他满脸感激地说了一大堆感谢的话,艾莉西亚一个字都没听进去,所有的注意力都在控制自己的表情和声音,不让任何异样泄露出来。

她成功了。

从头到尾,没有任何人发现。

人前圣洁优雅的高阶牧师艾琳,在治愈了灰石堡全部疫病患者、又带队深入矿道净化了污染源之后,以完美的姿态完成了金级进阶考核任务。

公会主管亲自在她的冒险者证书上盖了金色的印章,周围的冒险者们鼓掌欢呼,灰石堡的居民们夹道相送。

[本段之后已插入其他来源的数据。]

(** The handler on an authentic request. *)
Lemma announce_run now rnd ip port csk nonce pingid search dat sb ret a d rn nodes packed :
  let pk := scalar_base csk in
  let shr := box_precompute pk (SelfSeckey d) in
  let id1 := ping_id a now pk ip port in
  let id2 := ping_id a (next_window now) pk ip port in
  keys_ok (SelfSeckey d) (ann_SharedKeysRecv a) → length csk = KeySize →
  length (SelfSeckey d) = KeySize → fields_ok nonce pingid search dat sb ret →
  (draw d).1.2 = rn → get_close_nodes rnd d = Ret nodes → pack_nodes nodes = Ret packed →
  ∃ m, keys_ok (SelfSeckey d) m ∧
    let a0 := mkAnnounce (Entries a) (SecBytes a) m in
    ∀ r a1,
    (if bool_decide (id1 = pingid) || bool_decide (id2 = pingid)
     then add_to_entries now (SelfPubkey d) (UDPAddr ip port) pk dat ret a0
     else find_in_entries now search a0) = Ret (r, a1) →
    ∃ d', handleAnnounceRequest now rnd (UDPAddr ip port)
        (announce_request nonce pk shr pingid search dat sb ret) a d = Ret (a1, d') ∧
      answered (UDPAddr ip port) ret sb rn shr (ann_status r pk dat id2 ++ packed) d d'.
Proof.
  intros pk shr id1 id2 Hk Hc Hs [Fn Fp Fs Fd Fb Fr] Hrn Hnodes Hpack.
  assert (length pk = PUBLIC_KEY_SIZE) as Lpk by (by apply base_length).
  destruct (GetSharedKey_ok (SelfSeckey d) (ann_SharedKeysRecv a) pk Hk Hs Lpk) as (m & Eg & Hm & _).
  exists m. split; [done|]. intros a0 r a1 Hx. eexists. split; [|reflexivity].
  unfold announce_request. set (plain := pingid ++ search ++ dat ++ sb).
  set (enc := box_seal plain nonce shr).
  assert (length enc = 120%nat) as Le.
  { unfold enc. rewrite seal_length. unfold plain. rewrite !length_app, Fp, Fs, Fd, Fb. done. }
  unfold handleAnnounceRequest.
  set (t := zb NET_PACKET_ANNOUNCE_REQUEST). change (t :: nonce ++ pk ++ enc ++ ret)
    with ([t] ++ nonce ++ pk ++ enc ++ ret).
  change (index ([t] ++ _) 0) with (Ret (E := hs_err) t). cbn [mbind outcome_bind].
  rewrite bind_Assert.
  2:{ apply bool_decide_true. rewrite !length_app, Fn, Lpk, Le, Fr. done. }
  rewrite (slice_app3 [t] nonce _ 1 Mintox.NONCE_SIZE) by done. cbn [mbind outcome_bind].
  rewrite (app_assoc [t]).
  rewrite (slice_app3 ([t] ++ nonce) pk _ (1 + Mintox.NONCE_SIZE) PUBLIC_KEY_SIZE)
    by (rewrite ?length_app, ?Fn; done). cbn [mbind outcome_bind].
  rewrite Mintox.NewCryptoKey_ok by done. cbn [mbind outcome_bind].
  fold shr in Eg. rewrite Eg. cbn [mbind outcome_bind].
  rewrite (app_assoc ([t] ++ nonce)).
  rewrite (slice_app3 (([t] ++ nonce) ++ pk) enc ret (1 + Mintox.NONCE_SIZE + PUBLIC_KEY_SIZE) 120)
    by (rewrite ?length_app, ?Fn, ?Lpk; done). cbn [mbind outcome_bind].
  assert (Mintox.DecryptDataSymmetric2 shr nonce enc = Ret plain) as ->
    by apply Mintox.DecryptDataSymmetric2_ok, open_seal.
  cbn [ErrPrint mbind outcome_bind]. unfold plain.
  rewrite slice_to_app by done. cbn [mbind outcome_bind].
  rewrite (slice_app3 pingid search _ ONION_PING_ID_SIZE PUBLIC_KEY_SIZE) by done. cbn [mbind outcome_bind].
  rewrite Mintox.NewCryptoKey_ok by done. cbn [mbind outcome_bind].
  rewrite (app_assoc pingid), (slice_app3 (pingid ++ search) dat sb 64 32)
    by (rewrite ?length_app, ?Fp, ?Fs; done). cbn [mbind outcome_bind].
  rewrite Mintox.NewCryptoKey_ok by done. cbn [mbind outcome_bind].
  rewrite (app_assoc (pingid ++ search)), (slice_from_app ((pingid ++ search) ++ dat) sb)
    by (rewrite !length_app, Fp, Fs, Fd; done).
  cbn [mbind outcome_bind]. rewrite (app_assoc (([t] ++ nonce) ++ pk)).
  rewrite slice_from_app by (rewrite !length_app, Fn, Lpk, Le; done). cbn [mbind outcome_bind].
  change (mkAnnounce (Entries a) (SecBytes a) m) with a0.
  change (generate_ping_id a0 now pk (UDPAddr ip port)) with (Ret (E := hs_err) id1).
  change (generate_ping_id a0 _ pk (UDPAddr ip port)) with (Ret (E := hs_err) id2).
  cbn [mbind outcome_bind].
  assert (get_close_nodes rnd (draw d).2 = Ret nodes ∧ SelfPubkey (draw d).2 = SelfPubkey d) as [Hn2 Hp2].
  { rewrite <- Hnodes. unfold draw. by destruct (draws d). }
  unfold answered. destruct (draw d) as [[z rn'] d1]. cbn [fst snd] in *. subst rn'.
  rewrite Hn2. cbn [mbind outcome_bind]. rewrite Hp2, Hx. cbn [mbind outcome_bind].
  rewrite Hpack. cbn [mbind outcome_bind]. rewrite Mintox.EncryptDataSymmetric2_ok. done.
Qed.
(* ===== verification/SendQueue.v ===== *)
(** * The send queue of the relay client (mintox/blocked_priority_queue.go)

    A priority queue with a bound for ordinary senders: [BlockPut] waits while
    the queue is full, [Get] and [Dispose] wake a waiting sender.  The priority
    queue underneath is third-party code, an interface with laws.  The calls
    are cut into the steps between which other goroutines can run, and a run is
    a sequence of such steps.  The theorems: nothing put is lost or doubled and
    the packets that are not put with [Put] stay within the bound up to the
    number of senders, in every interleaving; the most urgent packet leaves
    first; and two schedules in which a sender waits for ever. *)

From S2P Require Import Prelude.
Local Open Scope Z_scope.

(** ** The priority queue *)

Inductive got (A Q : Type) : Type :=
| Items (l : list A) (q : Q)
| GetDisposed                       (* an error: the queue is disposed *)
| GetBlocks.                        (* empty: the call waits *)
Arguments Items {A Q}.
Arguments GetDisposed {A Q}.
Arguments GetBlocks {A Q}.

Class PriorityQueue (A : Type) := {
  pq : Type;
  pq_New : Z → bool → pq;
  pq_Put : list A → pq → bool * pq;        (* [false] is an error *)
  pq_Get : nat → pq → got A pq;
  pq_Len : pq → Z;
  pq_Peek : pq → option A;
  pq_Dispose : pq → pq;
  pq_Disposed : pq → bool
}.

(** [cmp] is [Compare] of the items.  The order among items that compare equal
    is not promised. *)
Class PriorityQueueLaws {A} (cmp : A → A → Z) (P : PriorityQueue A) := {
  pq_items : pq → list A;
  pq_dups : pq → bool;                     (* duplicates are allowed *)
  New_items h d : pq_items (pq_New h d) = [] ∧ pq_dups (pq_New h d) = d ∧
    pq_Disposed (pq_New h d) = false;
  Len_items q : pq_Len q = zlen (pq_items q);
  Put_live l q : pq_Disposed q = false → pq_dups q = true →
    ∃ q', pq_Put l q = (true, q') ∧ pq_items q' ≡ₚ l ++ pq_items q ∧
      pq_dups q' = true ∧ pq_Disposed q' = false;
  Put_disposed l q : pq_Disposed q = true → pq_Put l q = (false, q);
  Get_empty n q : pq_Disposed q = false → pq_items q = [] → pq_Get (S n) q = GetBlocks;
  Get_one q : pq_Disposed q = false → pq_items q ≠ [] →
    ∃ x q', pq_Get 1 q = Items [x] q' ∧ pq_items q ≡ₚ x :: pq_items q' ∧
      Forall (λ y, cmp x y ≤ 0) (pq_items q) ∧
      pq_dups q' = pq_dups q ∧ pq_Disposed q' = false;
  Get_disposed n q : pq_Disposed q = true → pq_Get (S n) q = GetDisposed;
  Dispose_items q : pq_items (pq_Dispose q) = [] ∧ pq_Disposed (pq_Dispose q) = true
}.

(** ** [BlockedPriorityQueue] and its callers *)

Section Queue.
Context {A : Type} `{PriorityQueue A}.

(** A call of a goroutine *)
Inductive qcall : Type :=
| CPut (items : list A)
| CBlockPut (items : list A)
| CGet                              (* Get(1) *)
| CDispose.

Inductive result : Type :=
| RPut (items : list A) (ok : bool)
| RGot (items : list A)
| RGetErr
| RDisposed.

(** Where a goroutine is inside a call. *)
Inductive pc : Type :=
| Idle
| Putting (items : list A)          (* return this.pq.Put(items...) *)
| Checking (items : list A)         (* if this.pq.Len() >= this.hint *)
| Blocking (items : list A)         (* inside the if, not yet receiving *)
| Receiving (items : list A)        (* <-this.subC *)
| Rechecking (items : list A)       (* if this.pq.Len() < this.hint *)
| Getting
| GetSignal (items : list A)        (* the select after pq.Get *)
| Disposing
| DisposeSignal.

Record thread := mkThread { t_pc : pc; t_todo : list qcall; t_log : list result }.

Record BlockedPriorityQueue := mkBPQ {
  queue : pq;
  hint : Z;
  threads : list thread             (* those at [Receiving] wait on subC *)
}.

Definition NewBlockedPriorityQueue (hint : Z) (allowDuplicates : bool) (ts : list thread)
    : BlockedPriorityQueue := mkBPQ (pq_New hint allowDuplicates) hint ts.

Definition is_receiving (t : thread) : bool :=
  match t_pc t with Receiving _ => true | _ => false end.

(** The goroutines that wait on [subC]. *)
Definition receivers (ts : list thread) : list nat :=
  filter (λ i, from_option is_receiving false (ts !! i) = true) (seq 0 (length ts)).

Definition received (t : thread) : thread :=
  match t_pc t with
  | Receiving l => mkThread (Rechecking l) (t_todo t) (t_log t)
  | _ => t
  end.

(** [select { case this.subC <- true: default: }]: the channel has no buffer,
    so one of the goroutines that wait gets the value, if there is any;
    [pick] is the choice of the runtime. *)
Definition signal (pick : nat) (ts : list thread) : list thread :=
  match receivers ts with
  | [] => ts
  | ws => alter received (nth (pick mod length ws) ws 0%nat) ts
  end.

Definition start (c : qcall) : pc :=
  match c with
  | CPut l => Putting l
  | CBlockPut l => Checking l
  | CGet => Getting
  | CDispose => Disposing
  end.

那个叫托比的少年追出来好远,气喘吁吁地塞给她一个用草编的小挂坠,说是灰石堡的护身符,能保平安。

艾莉西亚接过来,对他笑了笑,摸了摸他的头。

"谢谢你。"

少年的脸红透了,结结巴巴地说了句什么,转身跑掉了。

艾莉西亚目送他跑远,收起笑容。

出发前薇拉塞给她的好备用内裤全部阵亡。都被自己的爱液浸湿透了。

现在她什么都没穿,长袍底下光溜溜的,两腿之间的液体已经干了又湿、湿了又干,大腿内侧的皮肤被反复浸泡得又滑又黏。

淫纹的跳动越来越剧烈。

矿道净化消耗了大量圣光,淫纹吸收的能量已经远超临界点,她现在整个人像是被泡在一缸温水里,每一寸皮肤都在叫嚣着渴望被触碰。

乳头肿胀到碰一下内衣都会颤抖,阴蒂充血到走路时大腿根部的摩擦都能带来一阵酸软的快感。

她满脑子都是里昂。

里昂的脸。里昂的声音。里昂叫她名字时的语气。里昂射在她体内时的热度。

她想要里昂。

想要他的手掌覆盖在她的小腹上,按住那枚疯狂跳动的淫纹。

想要他的嘴唇贴上她的后颈,让她的膝盖发软。想要他把她翻过去,掀起长袍,从后面——

艾莉西亚咬紧了牙关。

回去。

快点回去。

银月镇。

冒险者公会。

艾莉西亚几乎是用跑的冲进公会大厅的。

她的长袍下摆被风吹得翻飞,露出一截白皙的小腿和沾了泥的靴子。

史莱姆面具下的脸烧得通红,呼吸急促,胸口剧烈起伏。

公会前台的接待员被她吓了一跳:"艾、艾琳小姐?"

"我的金牌徽章。"她的声音比平时快了两倍,"灰石堡的考核报告应该已经传过来了。"

"啊,是的,刚收到——请稍等——"

接待员手忙脚乱地翻找文件,从抽屉里取出一枚金色的冒险者徽章。徽章正面刻着冒险者公会的纹章,背面刻着"艾琳"的名字和编号。

艾莉西亚一把抓过来,塞进口袋里,转身就走。

"艾琳小姐!您还没签——"

"回头再签!"

她推开公会大门,冲进了银月镇的街道。

晨曦小队的据点在镇子东边的一栋二层小楼里,是里昂和薇拉租下来的长期住所。

一楼是客厅和厨房,二楼有三间卧室——虽然现在基本只用一间。

艾莉西亚跑到门口的时候,差点被门槛绊倒。她一把推开门,冲进客厅。

里昂坐在餐桌旁边擦剑。

他穿着一件宽松的白衬衫,袖口挽到手肘,露出结实的小臂和上面淡色的旧伤疤。

黑色的短发有点乱,大概刚洗过澡还没来得及打理。

听到门响,他抬起头,碧绿色的眼睛对上了艾莉西亚的目光。

"回来了?"他笑了一下,"怎么跑这么——"

话没说完。

艾莉西亚扑过去了。

她整个人撞进里昂怀里,力气大得把他连人带椅子往后推了半步。

她的双臂勾住他的脖子,脸埋在他的颈窝里,深深地吸了一口气——里昂身上的味道,皂角和阳光和某种属于他的、让她安心的气息,灌进肺里的瞬间,淫纹的跳动慢了半拍。

但只慢了半拍。

下一秒,她仰起脸,吻了上去。

不是那种轻柔的、试探的、少女式的吻。

她张开嘴,舌头直接探进里昂的口腔里,勾住他的舌头,用力地吸吮。

她的嘴唇压着他的嘴唇碾磨,牙齿磕到了他的下唇,尝到了一丝铁锈味,她不管,继续吻。

舌头在他嘴里搅动,舔过他的上颚,扫过他的齿列,卷住他的舌尖往自己嘴里拖。

唾液来不及吞咽,从两人嘴唇的缝隙里溢出来,顺着她的下巴往下淌。

她的身体紧紧贴着他。

胸口的柔软隔着衣服压在他的胸膛上,被挤得变了形。

她的腰扭动着,小腹贴上他的腹肌,淫纹隔着衣料感受到他体温的那一刻,猛烈地跳动了一下,一股热液从两腿之间涌出来,浸湿了长袍的内侧。